------ Data for the task
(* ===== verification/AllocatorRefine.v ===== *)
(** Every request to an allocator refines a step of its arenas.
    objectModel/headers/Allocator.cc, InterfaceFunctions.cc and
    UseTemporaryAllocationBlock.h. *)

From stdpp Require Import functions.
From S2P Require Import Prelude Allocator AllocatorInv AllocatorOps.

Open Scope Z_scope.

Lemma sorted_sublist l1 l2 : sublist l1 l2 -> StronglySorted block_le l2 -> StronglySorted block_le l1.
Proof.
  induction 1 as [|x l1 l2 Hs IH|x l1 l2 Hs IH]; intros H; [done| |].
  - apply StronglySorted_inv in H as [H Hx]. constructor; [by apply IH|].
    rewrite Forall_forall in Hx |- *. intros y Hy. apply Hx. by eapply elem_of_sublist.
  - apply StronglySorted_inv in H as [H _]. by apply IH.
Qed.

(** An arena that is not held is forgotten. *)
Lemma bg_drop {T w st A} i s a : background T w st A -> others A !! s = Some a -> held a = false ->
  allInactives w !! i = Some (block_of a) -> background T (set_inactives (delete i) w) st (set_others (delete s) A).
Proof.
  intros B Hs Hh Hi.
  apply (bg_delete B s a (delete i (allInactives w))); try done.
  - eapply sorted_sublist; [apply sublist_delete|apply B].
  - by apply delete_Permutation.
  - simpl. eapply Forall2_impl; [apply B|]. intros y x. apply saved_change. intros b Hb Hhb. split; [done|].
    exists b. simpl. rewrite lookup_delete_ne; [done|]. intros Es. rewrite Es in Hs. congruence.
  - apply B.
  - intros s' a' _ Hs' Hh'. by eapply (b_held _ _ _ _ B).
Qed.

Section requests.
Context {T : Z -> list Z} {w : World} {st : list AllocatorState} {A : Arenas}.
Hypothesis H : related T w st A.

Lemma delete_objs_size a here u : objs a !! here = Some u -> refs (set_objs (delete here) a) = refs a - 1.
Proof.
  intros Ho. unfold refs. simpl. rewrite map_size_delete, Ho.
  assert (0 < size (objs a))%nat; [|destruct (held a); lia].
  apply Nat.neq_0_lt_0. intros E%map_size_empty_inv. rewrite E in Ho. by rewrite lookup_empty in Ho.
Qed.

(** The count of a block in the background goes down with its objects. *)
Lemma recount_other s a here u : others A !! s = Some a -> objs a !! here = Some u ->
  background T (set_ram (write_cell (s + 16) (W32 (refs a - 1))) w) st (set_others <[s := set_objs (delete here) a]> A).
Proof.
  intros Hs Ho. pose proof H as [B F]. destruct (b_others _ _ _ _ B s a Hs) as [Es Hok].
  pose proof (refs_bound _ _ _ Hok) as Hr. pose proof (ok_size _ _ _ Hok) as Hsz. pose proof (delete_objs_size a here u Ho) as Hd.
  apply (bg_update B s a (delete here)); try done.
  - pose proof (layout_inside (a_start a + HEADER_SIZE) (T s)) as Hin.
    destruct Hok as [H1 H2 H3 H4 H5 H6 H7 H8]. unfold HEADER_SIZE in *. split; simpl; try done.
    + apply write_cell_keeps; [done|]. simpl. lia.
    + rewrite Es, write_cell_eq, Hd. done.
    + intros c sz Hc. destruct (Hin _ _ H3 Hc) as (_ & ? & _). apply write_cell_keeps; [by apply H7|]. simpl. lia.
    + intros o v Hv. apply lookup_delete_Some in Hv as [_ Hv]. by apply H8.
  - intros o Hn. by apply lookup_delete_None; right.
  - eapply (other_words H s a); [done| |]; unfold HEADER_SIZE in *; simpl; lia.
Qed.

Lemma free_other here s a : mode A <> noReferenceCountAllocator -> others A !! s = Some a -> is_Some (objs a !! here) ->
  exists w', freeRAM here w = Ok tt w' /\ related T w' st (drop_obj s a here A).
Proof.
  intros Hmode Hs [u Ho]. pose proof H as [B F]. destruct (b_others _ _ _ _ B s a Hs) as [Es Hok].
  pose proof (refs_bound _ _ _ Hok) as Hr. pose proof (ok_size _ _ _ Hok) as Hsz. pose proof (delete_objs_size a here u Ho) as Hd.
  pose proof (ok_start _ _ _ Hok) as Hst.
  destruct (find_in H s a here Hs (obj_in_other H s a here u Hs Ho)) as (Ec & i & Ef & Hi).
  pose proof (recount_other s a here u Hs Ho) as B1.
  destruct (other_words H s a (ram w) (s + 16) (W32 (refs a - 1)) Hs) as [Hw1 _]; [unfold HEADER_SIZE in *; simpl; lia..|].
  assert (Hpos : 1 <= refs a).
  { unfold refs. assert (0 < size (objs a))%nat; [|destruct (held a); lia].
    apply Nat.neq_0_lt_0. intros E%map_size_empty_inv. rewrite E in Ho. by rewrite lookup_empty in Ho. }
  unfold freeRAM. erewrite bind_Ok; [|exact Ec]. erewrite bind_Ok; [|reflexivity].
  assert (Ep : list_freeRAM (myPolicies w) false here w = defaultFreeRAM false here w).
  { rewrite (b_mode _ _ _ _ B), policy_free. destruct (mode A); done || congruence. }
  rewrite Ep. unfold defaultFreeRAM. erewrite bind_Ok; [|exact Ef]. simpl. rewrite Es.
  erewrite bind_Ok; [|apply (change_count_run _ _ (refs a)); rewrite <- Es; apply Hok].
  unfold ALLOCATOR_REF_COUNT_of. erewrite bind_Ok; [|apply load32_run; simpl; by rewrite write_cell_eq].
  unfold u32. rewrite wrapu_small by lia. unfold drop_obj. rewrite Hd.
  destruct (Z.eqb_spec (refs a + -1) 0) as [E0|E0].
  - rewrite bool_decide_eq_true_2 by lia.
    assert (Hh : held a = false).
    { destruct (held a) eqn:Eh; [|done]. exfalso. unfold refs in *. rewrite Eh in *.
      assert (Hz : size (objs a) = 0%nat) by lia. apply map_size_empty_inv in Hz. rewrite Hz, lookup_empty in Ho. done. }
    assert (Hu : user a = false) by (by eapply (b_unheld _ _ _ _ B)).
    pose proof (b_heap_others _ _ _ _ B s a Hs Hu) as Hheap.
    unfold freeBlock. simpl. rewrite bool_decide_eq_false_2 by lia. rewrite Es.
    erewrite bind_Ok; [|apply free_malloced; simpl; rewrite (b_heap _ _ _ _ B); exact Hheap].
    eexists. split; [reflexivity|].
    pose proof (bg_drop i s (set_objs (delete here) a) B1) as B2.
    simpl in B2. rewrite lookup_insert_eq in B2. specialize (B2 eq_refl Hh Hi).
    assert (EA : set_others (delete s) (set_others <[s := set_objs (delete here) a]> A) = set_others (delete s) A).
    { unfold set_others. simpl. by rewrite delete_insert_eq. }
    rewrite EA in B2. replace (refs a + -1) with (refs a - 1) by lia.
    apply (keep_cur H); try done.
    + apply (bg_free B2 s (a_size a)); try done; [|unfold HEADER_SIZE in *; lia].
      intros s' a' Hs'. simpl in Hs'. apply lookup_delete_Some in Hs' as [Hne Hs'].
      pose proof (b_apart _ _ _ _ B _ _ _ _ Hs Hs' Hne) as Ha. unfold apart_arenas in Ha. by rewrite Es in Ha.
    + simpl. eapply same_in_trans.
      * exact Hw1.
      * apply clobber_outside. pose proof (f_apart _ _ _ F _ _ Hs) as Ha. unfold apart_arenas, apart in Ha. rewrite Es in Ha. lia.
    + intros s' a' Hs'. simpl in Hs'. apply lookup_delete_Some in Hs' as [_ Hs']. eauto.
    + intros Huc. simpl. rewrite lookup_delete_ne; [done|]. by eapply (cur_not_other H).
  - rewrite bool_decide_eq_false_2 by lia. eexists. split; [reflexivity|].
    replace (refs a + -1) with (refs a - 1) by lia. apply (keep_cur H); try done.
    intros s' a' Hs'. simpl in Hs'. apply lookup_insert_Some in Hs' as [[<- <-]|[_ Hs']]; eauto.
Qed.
------------
------ Data for the task
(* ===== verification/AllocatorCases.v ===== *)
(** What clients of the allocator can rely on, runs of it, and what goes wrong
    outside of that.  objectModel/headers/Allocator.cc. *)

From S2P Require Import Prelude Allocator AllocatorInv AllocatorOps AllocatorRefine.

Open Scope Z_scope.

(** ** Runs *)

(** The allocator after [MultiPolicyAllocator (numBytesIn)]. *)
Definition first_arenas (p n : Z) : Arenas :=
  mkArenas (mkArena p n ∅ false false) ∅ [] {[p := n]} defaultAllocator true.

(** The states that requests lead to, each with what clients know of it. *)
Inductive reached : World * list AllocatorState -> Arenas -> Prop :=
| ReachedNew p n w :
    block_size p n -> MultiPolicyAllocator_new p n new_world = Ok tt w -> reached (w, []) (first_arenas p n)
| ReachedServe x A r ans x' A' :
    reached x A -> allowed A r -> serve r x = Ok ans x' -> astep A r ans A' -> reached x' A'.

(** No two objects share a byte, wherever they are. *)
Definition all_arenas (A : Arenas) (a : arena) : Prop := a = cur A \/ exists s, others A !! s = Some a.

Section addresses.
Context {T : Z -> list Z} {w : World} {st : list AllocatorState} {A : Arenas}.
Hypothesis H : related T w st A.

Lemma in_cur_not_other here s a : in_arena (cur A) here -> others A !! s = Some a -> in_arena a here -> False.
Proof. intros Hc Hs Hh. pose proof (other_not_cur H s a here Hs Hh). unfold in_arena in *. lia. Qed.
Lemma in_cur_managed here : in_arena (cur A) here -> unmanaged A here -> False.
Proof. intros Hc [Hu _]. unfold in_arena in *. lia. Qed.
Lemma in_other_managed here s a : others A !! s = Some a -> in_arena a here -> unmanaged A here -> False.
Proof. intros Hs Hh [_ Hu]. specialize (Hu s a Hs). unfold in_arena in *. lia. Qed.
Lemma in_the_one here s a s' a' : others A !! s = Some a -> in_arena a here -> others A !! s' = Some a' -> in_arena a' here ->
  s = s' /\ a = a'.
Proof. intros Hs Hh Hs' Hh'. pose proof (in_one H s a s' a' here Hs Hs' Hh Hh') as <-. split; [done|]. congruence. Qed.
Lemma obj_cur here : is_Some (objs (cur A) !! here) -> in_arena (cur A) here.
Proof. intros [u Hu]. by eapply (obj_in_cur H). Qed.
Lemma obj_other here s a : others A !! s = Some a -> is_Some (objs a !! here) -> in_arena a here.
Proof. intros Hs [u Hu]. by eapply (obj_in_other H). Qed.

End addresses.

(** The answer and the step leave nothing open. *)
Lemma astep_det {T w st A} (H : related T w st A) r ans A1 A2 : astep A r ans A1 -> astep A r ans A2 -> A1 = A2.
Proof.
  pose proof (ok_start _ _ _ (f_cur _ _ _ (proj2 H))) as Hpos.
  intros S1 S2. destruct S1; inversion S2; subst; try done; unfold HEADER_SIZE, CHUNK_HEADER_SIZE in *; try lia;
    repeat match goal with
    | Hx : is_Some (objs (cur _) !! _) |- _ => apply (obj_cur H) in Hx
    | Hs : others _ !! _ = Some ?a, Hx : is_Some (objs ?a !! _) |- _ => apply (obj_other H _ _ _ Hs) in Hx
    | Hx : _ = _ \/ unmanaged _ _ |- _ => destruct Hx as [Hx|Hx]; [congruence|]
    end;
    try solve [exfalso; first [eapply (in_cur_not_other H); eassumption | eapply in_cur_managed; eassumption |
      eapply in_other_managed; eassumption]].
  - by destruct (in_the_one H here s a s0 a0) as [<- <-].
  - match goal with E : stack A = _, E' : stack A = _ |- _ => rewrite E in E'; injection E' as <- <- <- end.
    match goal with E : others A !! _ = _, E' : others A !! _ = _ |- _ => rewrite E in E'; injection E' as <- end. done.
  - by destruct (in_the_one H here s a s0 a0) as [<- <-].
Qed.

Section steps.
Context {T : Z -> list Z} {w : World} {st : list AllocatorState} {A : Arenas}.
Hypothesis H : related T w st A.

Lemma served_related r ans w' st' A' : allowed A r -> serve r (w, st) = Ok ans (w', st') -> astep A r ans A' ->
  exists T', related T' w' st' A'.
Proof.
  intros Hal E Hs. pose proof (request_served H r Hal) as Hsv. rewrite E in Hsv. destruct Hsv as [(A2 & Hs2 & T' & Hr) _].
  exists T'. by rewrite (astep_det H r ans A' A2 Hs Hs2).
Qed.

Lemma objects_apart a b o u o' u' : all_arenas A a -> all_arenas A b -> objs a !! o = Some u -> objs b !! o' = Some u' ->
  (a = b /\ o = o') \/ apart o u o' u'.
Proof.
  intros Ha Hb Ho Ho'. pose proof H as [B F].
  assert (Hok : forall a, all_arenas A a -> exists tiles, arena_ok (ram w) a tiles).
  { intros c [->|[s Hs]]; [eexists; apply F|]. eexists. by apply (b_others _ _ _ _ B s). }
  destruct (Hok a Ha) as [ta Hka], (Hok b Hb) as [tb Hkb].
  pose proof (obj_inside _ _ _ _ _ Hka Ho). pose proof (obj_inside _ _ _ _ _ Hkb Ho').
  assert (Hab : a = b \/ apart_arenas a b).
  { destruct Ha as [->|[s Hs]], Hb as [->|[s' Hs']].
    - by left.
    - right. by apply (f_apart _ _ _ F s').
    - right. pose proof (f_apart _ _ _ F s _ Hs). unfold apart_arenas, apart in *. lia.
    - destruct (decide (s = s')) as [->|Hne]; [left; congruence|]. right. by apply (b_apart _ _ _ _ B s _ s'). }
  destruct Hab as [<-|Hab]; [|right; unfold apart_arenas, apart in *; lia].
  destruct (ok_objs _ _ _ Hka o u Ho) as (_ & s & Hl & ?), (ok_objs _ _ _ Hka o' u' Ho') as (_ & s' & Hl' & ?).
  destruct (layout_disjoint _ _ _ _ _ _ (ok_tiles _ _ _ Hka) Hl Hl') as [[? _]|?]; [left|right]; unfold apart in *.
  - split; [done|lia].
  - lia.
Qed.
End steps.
------------
------ Data for the task
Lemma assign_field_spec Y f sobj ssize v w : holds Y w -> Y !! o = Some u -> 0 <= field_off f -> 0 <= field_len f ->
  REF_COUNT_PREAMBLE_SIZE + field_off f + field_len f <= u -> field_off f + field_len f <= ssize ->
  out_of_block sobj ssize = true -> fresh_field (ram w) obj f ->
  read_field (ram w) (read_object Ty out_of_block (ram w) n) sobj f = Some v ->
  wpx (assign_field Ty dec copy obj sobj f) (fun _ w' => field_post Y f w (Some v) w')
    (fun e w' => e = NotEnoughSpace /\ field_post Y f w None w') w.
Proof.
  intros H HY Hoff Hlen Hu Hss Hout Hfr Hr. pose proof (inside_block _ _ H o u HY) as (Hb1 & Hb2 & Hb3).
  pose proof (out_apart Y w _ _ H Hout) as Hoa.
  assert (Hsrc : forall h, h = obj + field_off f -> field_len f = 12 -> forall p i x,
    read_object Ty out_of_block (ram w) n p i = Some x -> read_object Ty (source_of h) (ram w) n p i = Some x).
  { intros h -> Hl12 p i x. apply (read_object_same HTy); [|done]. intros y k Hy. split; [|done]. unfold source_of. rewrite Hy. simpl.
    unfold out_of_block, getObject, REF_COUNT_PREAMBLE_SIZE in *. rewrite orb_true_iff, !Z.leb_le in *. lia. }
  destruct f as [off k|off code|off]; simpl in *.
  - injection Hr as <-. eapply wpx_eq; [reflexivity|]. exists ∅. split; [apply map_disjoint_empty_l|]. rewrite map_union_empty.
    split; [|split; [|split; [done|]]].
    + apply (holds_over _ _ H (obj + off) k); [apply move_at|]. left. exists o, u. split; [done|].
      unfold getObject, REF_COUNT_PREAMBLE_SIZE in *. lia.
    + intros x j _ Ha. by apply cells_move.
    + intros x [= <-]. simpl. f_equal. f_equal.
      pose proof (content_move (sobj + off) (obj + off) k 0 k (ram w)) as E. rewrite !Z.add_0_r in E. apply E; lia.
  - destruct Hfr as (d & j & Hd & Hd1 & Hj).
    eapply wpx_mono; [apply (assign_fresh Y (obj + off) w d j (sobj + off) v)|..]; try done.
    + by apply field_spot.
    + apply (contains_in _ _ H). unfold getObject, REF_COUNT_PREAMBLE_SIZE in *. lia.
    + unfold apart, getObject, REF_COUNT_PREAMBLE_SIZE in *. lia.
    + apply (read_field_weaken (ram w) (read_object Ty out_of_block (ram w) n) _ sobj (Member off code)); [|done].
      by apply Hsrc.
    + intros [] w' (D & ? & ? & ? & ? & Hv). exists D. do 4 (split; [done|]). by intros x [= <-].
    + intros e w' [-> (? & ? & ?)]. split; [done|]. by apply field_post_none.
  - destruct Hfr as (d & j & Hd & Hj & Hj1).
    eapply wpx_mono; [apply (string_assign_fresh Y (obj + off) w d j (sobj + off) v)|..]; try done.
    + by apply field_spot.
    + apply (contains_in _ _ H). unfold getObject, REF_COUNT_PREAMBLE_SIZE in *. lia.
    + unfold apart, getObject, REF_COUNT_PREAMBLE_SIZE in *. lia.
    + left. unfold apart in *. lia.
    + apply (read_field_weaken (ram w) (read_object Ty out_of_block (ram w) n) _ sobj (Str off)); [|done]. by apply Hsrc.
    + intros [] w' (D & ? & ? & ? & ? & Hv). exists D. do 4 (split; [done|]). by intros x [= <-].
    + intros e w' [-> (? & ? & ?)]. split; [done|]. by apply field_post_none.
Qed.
------------
◆ **What needs to be done**
Return a word-for-word copy of the lines above from the one holding "as [Hx|Hx]; [congruence|]" through the one holding "assert (Hok : forall", with both of them included and nothing besides.

◆ **Exercise output**
    | Hx : _ = _ \/ unmanaged _ _ |- _ => destruct Hx as [Hx|Hx]; [congruence|]
    end;
    try solve [exfalso; first [eapply (in_cur_not_other H); eassumption | eapply in_cur_managed; eassumption |
      eapply in_other_managed; eassumption]].
  - by destruct (in_the_one H here s a s0 a0) as [<- <-].
  - match goal with E : stack A = _, E' : stack A = _ |- _ => rewrite E in E'; injection E' as <- <- <- end.
    match goal with E : others A !! _ = _, E' : others A !! _ = _ |- _ => rewrite E in E'; injection E' as <- end. done.
  - by destruct (in_the_one H here s a s0 a0) as [<- <-].
Qed.

Section steps.
Context {T : Z -> list Z} {w : World} {st : list AllocatorState} {A : Arenas}.
Hypothesis H : related T w st A.

Lemma served_related r ans w' st' A' : allowed A r -> serve r (w, st) = Ok ans (w', st') -> astep A r ans A' ->
  exists T', related T' w' st' A'.
Proof.
  intros Hal E Hs. pose proof (request_served H r Hal) as Hsv. rewrite E in Hsv. destruct Hsv as [(A2 & Hs2 & T' & Hr) _].
  exists T'. by rewrite (astep_det H r ans A' A2 Hs Hs2).
Qed.

Lemma objects_apart a b o u o' u' : all_arenas A a -> all_arenas A b -> objs a !! o = Some u -> objs b !! o' = Some u' ->
  (a = b /\ o = o') \/ apart o u o' u'.
Proof.
  intros Ha Hb Ho Ho'. pose proof H as [B F].
  assert (Hok : forall a, all_arenas A a -> exists tiles, arena_ok (ram w) a tiles).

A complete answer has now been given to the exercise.